Collection entries
(** [MapAdapter.match] for rules without converters, which is what the
    application registers: a rule matches a path equal to it (a trailing
    slash is not ignored). A rule whose path matches and whose methods do
    not contributes them to [have_match_for]; with no match the outcome is
    405 when that set is not empty and 404 otherwise. *)
Fixpoint match_rules (rules : list Rule) (have_match_for : gset string)
    (meth pth : string) : http_error + Rule :=
  match rules with
  | [] =>
      if bool_decide (have_match_for = ∅) then inl NotFound
      else inl (MethodNotAllowed (elements have_match_for))
  | r :: rs =>
      if String.eqb (rule r) pth then
        if bool_decide (meth ∈ methods r) then inr r
        else match_rules rs (have_match_for ∪ methods r) meth pth
      else match_rules rs have_match_for meth pth
  end.

Definition match_ (url_map : list Rule) (meth pth : string) : http_error + Rule :=
  match_rules url_map ∅ meth pth.

(** [MapAdapter.allowed_methods]: the methods of the rules that match the
    path. *)
Definition allowed_methods (url_map : list Rule) (pth : string) : list string :=
  match match_ url_map "--" pth with
  | inl (MethodNotAllowed ms) => ms
  | _ => []
  end.

(** [Response.__call__]: what the WSGI server is given. [Content-Length]
    is filled in when missing, and a [HEAD] request, like the statuses
    without content, gets the headers and no body. *)
Definition get_wsgi_response (req : Request) (r : Response) : Response :=
  let s := status_code r in
  let no_content := ((100 <=? s) && (s <? 200)) || (s =? 204) || (s =? 304) in
  let h :=
    match headers_get "Content-Length" (headers r) with
    | Some _ => headers r
    | None =>
        if no_content then headers r
        else headers_set "Content-Length" (pretty (String.length (data r))) (headers r)
    end in
  {| status_code := s;
     headers := h;
     data := if String.eqb (method req) "HEAD" || no_content then EmptyString else data r |}.

End werkzeug.

(** ** Flask *)

Module flask.
Import werkzeug.

(** [jsonify(obj)]: the JSON provider serializes the object in compact
    form (the application is not in debug mode), appends a newline and
    wraps the text in a response of status 200 and mimetype
    [application/json]. The text is computed at once; the response keeps no
    reference to [obj]. *)
Definition jsonify (obj : json.value) : Response :=
  Response_init "text/html"
    (Some (json.dumps obj +:+ str1 newline)) 200 [] (Some "application/json").

Section Application.

(** [F] is the type of the function objects registered as views,
    [name_of f] is [f.__name__]. *)
Context {F : Type} `{EqDecision F}.
Variable name_of : F -> string.

(** The application object: the URL map and the views by endpoint. The
    rule Flask installs for a static folder (the repository has none) and
    the framework's private bookkeeping (request contexts, routing caches)
    are not part of it. *)
Record Flask : Type := {
  import_name : string;
  url_map : list Rule;
  view_functions : gmap string F
}.

Definition Flask_init (import_name : string) : Flask :=
  {| import_name := import_name; url_map := []; view_functions := ∅ |}.

(** [app.add_url_rule(rule, endpoint, view_func, methods=methods)]:
    [OPTIONS] is added and answered automatically unless the caller lists
    it; the rule enters the URL map; registering a different function under
    a taken endpoint raises. *)
Definition add_url_rule (r : string) (ep : string) (view_func : F)
    (ms : list string) : M Flask unit :=
  let ms := List.map upper ms in
  let automatic := negb (existsb (String.eqb "OPTIONS") ms) in
  let ms := if automatic then (ms ++ ["OPTIONS"])%list else ms in
  let rule_obj :=
    let ro := Rule_init r ms ep in
    {| rule := rule ro; methods := methods ro; endpoint := endpoint ro;
       provide_automatic_options := automatic |} in
  let! app := get_state in
  let! _ := put_state {| import_name := import_name app;
                         url_map := (url_map app ++ [rule_obj])%list;
                         view_functions := view_functions app |} in
  match view_functions app !! ep with
  | Some old_func =>
      if decide (old_func = view_func) then ret tt
      else raise (AssertionError
                    ("View function mapping is overwriting an existing endpoint function: " +:+ ep))
  | None =>
      let! app := get_state in
      put_state {| import_name := import_name app;
                   url_map := url_map app;
                   view_functions := <[ep := view_func]> (view_functions app) |}
  end.

(** [@app.route(rule, methods=ms)]: registers the function under its own
    name and returns it. *)
Definition route (r : string) (ms : list string) (f : F) : M Flask F :=
  let! _ := add_url_rule r (name_of f) f ms in
  ret f.

(** [@app.get(rule)] is [@app.route(rule, methods=["GET"])]. *)
Definition get (r : string) (f : F) : M Flask F := route r ["GET"] f.

(** Calling a function object runs its body. *)
Variable call : F -> M Flask Response.

(** [make_default_options_response]: an empty response that lists the
    methods allowed for the path. *)
Definition make_default_options_response (req : Request) : M Flask Response :=
  let! app := get_state in
  let rv := Response_init "text/html" None 200 [] None in
  ret {| status_code := status_code rv;
         headers := headers_set "Allow"
                      (String.concat ", " (allowed_methods (url_map app) (path req)))
                      (headers rv);
         data := data rv |}.

(** [dispatch_request]: a routing error is raised; [OPTIONS] on a rule
    with automatic options is answered by the framework; otherwise the
    view registered for the endpoint is called. *)
Definition dispatch_request (req : Request) : M Flask Response :=
  let! app := get_state in
  match match_ (url_map app) (method req) (path req) with
  | inl e => raise (HTTPException e)
  | inr r =>
      if provide_automatic_options r && String.eqb (method req) "OPTIONS"
      then make_default_options_response req
      else
        match view_functions app !! endpoint r with
        | Some f => call f
        | None => raise (KeyError (endpoint r))
        end
  end.

(** [handle_user_exception]: no error handler is registered, so an HTTP
    exception becomes its own response and any other exception is raised
    again. *)
Definition handle_user_exception (e : exn) : M Flask Response :=
  match e with
  | HTTPException h => ret (get_response h)
  | _ => raise e
  end.

Definition full_dispatch_request (req : Request) : M Flask Response :=
  try_except (dispatch_request req) handle_user_exception.

(** [handle_exception]: an exception that reaches the WSGI entry point is
    answered with the 500 page. *)
Definition handle_exception (e : exn) : M Flask Response :=
  ret (get_response InternalServerError).

(** [app.wsgi_app], which is [app.__call__]: the WSGI server sees the
    response [get_wsgi_response] makes of the dispatch result. *)
Definition wsgi_app (req : Request) : M Flask Response :=
  let! response := try_except (full_dispatch_request req) handle_exception in
  ret (get_wsgi_response req response).

End Application.

Arguments Flask F : clear implicits.

End flask.

(** ** The adapter *)

Module aws_wsgi.
Import werkzeug.

(** The response envelope of the platform: status, headers, body. *)
Record Envelope : Type := {
  statusCode : nat;
  envelope_headers : list (string * string);
  body : string
}.

Section Adapter.

Context {S Event LambdaContext : Type}.

(** The translation of an event and its context into the HTTP request it
    stands for; it raises on an event it cannot read. *)
Variable environ : Event -> LambdaContext -> exn + Request.

(** Modelled from the spec: the package [aws_wsgi] is not part of the
    repository. By section 4.2 of the specification, [response] accepts
    the invocation event and context, constructs the equivalent HTTP
    request, dispatches it to the application, and converts the resulting
    HTTP response into the envelope; an exception raised during
    translation or dispatch propagates. *)
Definition response (app : Request -> M S Response)
    (event : Event) (context : LambdaContext) : M S Envelope :=
  let! req :=
    match environ event context with
    | inr req => ret req
    | inl e => raise e
    end in
  let! r := app req in
  ret {| statusCode := status_code r;
         envelope_headers := headers r;
         body := data r |}.

End Adapter.

(** A translation for events of the API Gateway proxy format, a dictionary
    of strings: [event["httpMethod"]] and [event["path"]] are required, the
    other keys are optional. *)
Definition proxy_environ (event : gmap string string) (context : unit)
  : exn + Request :=
  match event !! "httpMethod" with
  | None => inl (KeyError "httpMethod")
  | Some m =>
      match event !! "path" with
      | None => inl (KeyError "path")
      | Some p =>
          inr {| method := upper m;
                 path := p;
                 query_string := default EmptyString (event !! "queryString");
                 request_headers := [];
                 request_data := default EmptyString (event !! "body") |}
      end
  end.

End aws_wsgi.

(** ** The module backend/app.py *)

Module App.
Import werkzeug flask.

(** The functions the module defines and registers as views. *)
Inductive function : Type := def_hello.

#[global] Instance function_eq_dec : EqDecision function.
Proof. solve_decision. Defined.

Definition name_of (f : function) : string :=
  match f with def_hello => "hello" end.

(** The state of the module is its application object. *)
Definition Py (A : Type) : Type := M (Flask function) A.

## TRY IT:
What you give back should be exactly the lines of the data above from the line with "405 when that" through the line with "without content, gets", both of those included, and nothing more.

## ANSWER:
    405 when that set is not empty and 404 otherwise. *)
Fixpoint match_rules (rules : list Rule) (have_match_for : gset string)
    (meth pth : string) : http_error + Rule :=
  match rules with
  | [] =>
      if bool_decide (have_match_for = ∅) then inl NotFound
      else inl (MethodNotAllowed (elements have_match_for))
  | r :: rs =>
      if String.eqb (rule r) pth then
        if bool_decide (meth ∈ methods r) then inr r
        else match_rules rs (have_match_for ∪ methods r) meth pth
      else match_rules rs have_match_for meth pth
  end.

Definition match_ (url_map : list Rule) (meth pth : string) : http_error + Rule :=
  match_rules url_map ∅ meth pth.

(** [MapAdapter.allowed_methods]: the methods of the rules that match the
    path. *)
Definition allowed_methods (url_map : list Rule) (pth : string) : list string :=
  match match_ url_map "--" pth with
  | inl (MethodNotAllowed ms) => ms
  | _ => []
  end.

(** [Response.__call__]: what the WSGI server is given. [Content-Length]
    is filled in when missing, and a [HEAD] request, like the statuses
    without content, gets the headers and no body. *)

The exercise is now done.